An automatic premium loan is a life insurance policy provision that allows the policy owner to borrow money from the policy's cash value to pay the premium. If the policy owner does not have enough cash value to pay the premium, the policy will lapse and the death benefit will not be paid. What does automatic premium loan as the non forfeiture option? An automatic premium loan is a non-forfeiture option that allows policyholders to continue their life insurance coverage even if they are unable to pay their premiums. If the policyholder misses a premium payment, the insurance company will automatically loan them the amount of the premium from the policy's cash value. The loan will accrue interest, and will reduce the death benefit and cash value of the policy.

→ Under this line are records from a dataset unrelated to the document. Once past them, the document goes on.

(** From March 11767034 on the days of the years wrap, and the year 0 starts in 2^32 - 1. *)
Example mktime64_wraps : mktime64 11767034 3 1 0 0 0 <> unix_day 11767034 3 1 * 86400 /\ mktime64 0 1 1 0 0 0 <> unix_day 0 1 1 * 86400.
Proof. unfold unix_day. rewrite day_number_1970. unfold day_number. rewrite !days_to_year_closed. rewrite Z2Nat.id by lia. split; vm_compute; discriminate. Qed.

(** ** Ticks: the scaled arithmetic is exact for every frequency that divides a second into whole nanoseconds *)
Lemma land_bit31 x : 0 <= x < 2 ^ 32 -> bool_of (Z.land x 0x80000000) = (2 ^ 31 <=? x).
Proof.
  intros Hx. replace (Z.land x 0x80000000) with (if Z.testbit x 31 then 2 ^ 31 else 0).
  - pose proof (Z.testbit_spec' x 31 ltac:(lia)) as Ht. destruct (Z.leb_spec (2 ^ 31) x).
    + replace (x / 2 ^ 31) with 1 in Ht by (Z.to_euclidean_division_equations; lia). by destruct (Z.testbit x 31).
    + rewrite Z.div_small in Ht by lia. by destruct (Z.testbit x 31).
  - apply Z.bits_inj'. intros n Hn. rewrite Z.land_spec. change 0x80000000 with (2 ^ 31). rewrite Z.pow2_bits_eqb by lia. destruct (Z.eqb_spec 31 n) as [<-|Hne].
    + destruct (Z.testbit x 31); by rewrite ?andb_true_r.
    + rewrite andb_false_r. destruct (Z.testbit x 31); [|apply Z.testbit_0_l]. rewrite Z.pow2_bits_eqb by lia. by apply Z.eqb_neq.
Qed.
(* ===== verification/ClocksourceInv.v ===== *)
(** * Clock sources: the invariant of the registry

    The list is sorted, and no pointer is left to a counter that is not registered; each operation
    keeps this. *)

From stdpp Require Import sorting.
From S2P Require Import Prelude TimeConv Clocksource.
#[local] Open Scope Z_scope.

(** ** Flags *)
Lemma has_with_other c f g : Z.land f g = 0 -> has (with_flag c f) g = has c g.
Proof. intros Hd. unfold has, with_flag. cbn [flags set_flags]. by rewrite Z.land_lor_distr_l, Hd, Z.lor_0_r. Qed.

Lemma has_without_other c f g : Z.land f g = 0 -> has (without_flag c f) g = has c g.
Proof.
  intros Hd. unfold has, without_flag. cbn [flags set_flags]. f_equal. rewrite <- Z.land_assoc. f_equal. apply Z.bits_inj'. intros n Hn. rewrite Z.land_spec, Z.lnot_spec by lia.
  pose proof (f_equal (fun z => Z.testbit z n) Hd) as Hb. cbv beta in Hb. rewrite Z.land_spec, Z.testbit_0_l in Hb. by destruct (Z.testbit f n), (Z.testbit g n).
Qed.

Lemma has_with_keeps c f g : has c g = true -> has (with_flag c f) g = true.
Proof.
  unfold has, with_flag, bool_of. cbn [flags set_flags]. rewrite !negb_true_iff, !Z.eqb_neq. intros Hg Hz. apply Hg. rewrite Z.land_lor_distr_l in Hz. by apply Z.lor_eq_0_iff in Hz as [? _].
Qed.

Lemma has_with_self c f g : Z.land f g <> 0 -> has (with_flag c f) g = true.
Proof.
  intros Hf. unfold has, with_flag, bool_of. cbn [flags set_flags]. rewrite negb_true_iff, Z.eqb_neq, Z.land_lor_distr_l. intros Hz. by apply Z.lor_eq_0_iff in Hz as [_ ?].
Qed.
(** C1, as the code has it.  When every tab the query returned has a URL,
    [organize()] sorts them into a sequence that holds the same tabs,
    ascending by domain label in [localeCompare] order with the label "new"
    after every other label, the tabs of one label in the order the query
    gave them.  That sequence is the one the pass goes on with: its calls
    begin with the moves [reorderBrowserTabs] issues for it, and when every
    tab has an id these are one move for each tab, in the order of the
    sequence.  When two or more tabs were returned and one has no URL, the
    pass throws 'No url for sorted tab' and does nothing. *)
Theorem organize_sorts_by_label (tabs : list Tab) :
  (Forall (fun tab => hasUrl tab = true) tabs ->
   exists sortedTabs,
     sortTabsAlphabetically tabs = Ok sortedTabs
     /\ SortedByLabel hostname parseSharedDomain localeCompare tabs sortedTabs
     /\ (exists clustering,
           commands (organize None tabs)
           = fst (reorderBrowserTabs sortedTabs) ++ clustering)
     /\ (Forall (fun tab => truthyId (id tab) <> None) tabs ->
         fst (reorderBrowserTabs sortedTabs) = map Move (tabIds sortedTabs)
         /\ length (tabIds sortedTabs) = length tabs))
  /\ (Exists (fun tab => hasUrl tab = false) tabs -> 2 <= length tabs ->
      organize None tabs = mkPass [] (Some (Error "No url for sorted tab"))).
Proof.
  split.
  - intros Hall. exists (sortBy compareLabels tabs).
    assert (Hsort :
      sortTabsAlphabetically tabs = Ok (sortBy compareLabels tabs)).
    { apply Array_sort_pure. intros a b Ha Hb.
      rewrite List.Forall_forall in Hall. apply compareTabs_pure; auto. }
    split; [exact Hsort |]. split; [apply sortBy_SortedByLabel |].
    split; [now apply organize_sorted |].
    intros Hids.
    pose proof (sortBy_Permutation compareLabels tabs) as Hperm.
    destruct (reorderBrowserTabs_all_ids (sortBy compareLabels tabs))
      as [Hmoves Hlen].
    { eapply Permutation_Forall; [exact Hperm | exact Hids]. }
    rewrite Hmoves. split; [reflexivity |].
    rewrite Hlen. symmetry. now apply Permutation_length.
  - intros Hex Hlen. unfold SiteOrganizer.organize.
    now rewrite sortTabsAlphabetically_missing_url.
Qed.

End Collation.

(** *** Clustering *)

Lemma reorderBrowserTabs_moves tabs :
  Forall isMove (fst (reorderBrowserTabs tabs)).
Proof.
  induction tabs as [| tab rest IH]; simpl; [constructor |].
  destruct (truthyId (id tab)) as [i |]; [| constructor].
  destruct (reorderBrowserTabs rest) as [moves e]. simpl in *.
  constructor; [now exists i | exact IH].
Qed.

Lemma isMove_bigEnough c : isMove c -> bigEnough c.
Proof. now intros [i ->]. Qed.

Lemma partition_In {A} (f : A -> bool) (l : list A) x :
  In x (List.filter f l ++ List.filter (fun y => negb (f y)) l) <-> In x l.
Proof.
  rewrite in_app_iff, !filter_In. destruct (f x); simpl; intuition.
Qed.

(** What the inner loop issues for the windows it is given. *)
Lemma renderWindows_issued idx name byWindow windows offset c :
  In c (snd (renderWindows idx name byWindow windows offset)) ->
  exists w,
    In w windows
    /\ let tabIds := default [] (win_lookup byWindow w) in
       (c = Ungroup tabIds /\ length tabIds < 2)
       \/ (exists i, c = AddNewGroup i name tabIds w) /\ 2 <= length tabIds.
Proof.
  revert offset. induction windows as [| w rest IH]; intros offset; simpl;
    [tauto |].
  destruct (Nat.ltb_spec (length (default [] (win_lookup byWindow w))) 2)
    as [Hlt | Hge].
  - destruct (renderWindows idx name byWindow rest (offset + 1))
      as [offset' cmds] eqn:Hrest.
    simpl. intros [<- | Hin].
    + exists w. split; [now left | left; now split].
    + specialize (IH (offset + 1)%Z). rewrite Hrest in IH.
      destruct (IH Hin) as (w' & Hw' & H). exists w'. split; [now right | exact H].
  - destruct (renderWindows idx name byWindow rest offset)
      as [offset' cmds] eqn:Hrest.
    simpl. intros [<- | Hin].
    + exists w. split; [now left | right; split; [eexists; reflexivity | exact Hge]].
    + specialize (IH offset). rewrite Hrest in IH.
      destruct (IH Hin) as (w' & Hw' & H). exists w'. split; [now right | exact H].
Qed.

Lemma renderWindows_covers idx name byWindow windows offset w :
  In w windows ->
  let tabIds := default [] (win_lookup byWindow w) in
  let cmds := snd (renderWindows idx name byWindow windows offset) in
  if (length tabIds <? 2)%nat then In (Ungroup tabIds) cmds
  else exists i, In (AddNewGroup i name tabIds w) cmds.
Proof.
  revert offset. induction windows as [| w0 rest IH]; intros offset Hin;
    [destruct Hin |].
  cbv zeta. simpl renderWindows.
  destruct (Nat.ltb_spec (length (default [] (win_lookup byWindow w0))) 2)
    as [Hlt0 | Hge0].
  - destruct (renderWindows idx name byWindow rest (offset + 1))
      as [offset' cmds] eqn:Hrest. simpl.
    destruct Hin as [-> | Hin].
    + apply Nat.ltb_lt in Hlt0. rewrite Hlt0. now left.
    + specialize (IH (offset + 1)%Z Hin). cbv zeta in IH.
      rewrite Hrest in IH. simpl in IH.
      destruct (length (default [] (win_lookup byWindow w)) <? 2)%nat;
        [now right | destruct IH as [i Hi]; exists i; now right].
  - destruct (renderWindows idx name byWindow rest offset)
      as [offset' cmds] eqn:Hrest. simpl.
    destruct Hin as [-> | Hin].
    + apply Nat.ltb_ge in Hge0. rewrite Hge0. eexists. now left.
    + specialize (IH offset Hin). cbv zeta in IH.
      rewrite Hrest in IH. simpl in IH.
      destruct (length (default [] (win_lookup byWindow w)) <? 2)%nat;
        [now right | destruct IH as [i Hi]; exists i; now right].
Qed.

What element of insurance contract requires payment of premium? The element of insurance contract that requires payment of premium is called the "premium clause." This clause is typically found in the section of the contract dealing with premiums and payments. It sets forth the amount of premium that must be paid, the frequency of payments, and the methods of payment.
What is APL outstanding premium?
There are two types of premiums for life insurance policies: the initial premium and the subsequent premium. The initial premium is the amount of money that the policyholder pays to purchase the policy. The subsequent premium is the amount of money that the policyholder pays each year to keep the policy in force.
The APL outstanding premium is the amount of money that the policyholder still owes on the policy's initial premium. Is a policy has an automatic premium loan provision What happens if the insured dies before the loan is paid back? If a policy has an automatic premium loan provision, the loan is typically repaid from the death benefit of the policy. If the insured dies before the loan is paid back, the remaining loan balance will be deducted from the death benefit.
Which of the following statements best describes the automatic premium loan provision? The automatic premium loan provision is a feature of some life insurance policies that allows the policyholder to borrow money from the policy's cash value to pay the premium. If the policyholder does not repay the loan, the loan will be deducted from the policy's death benefit.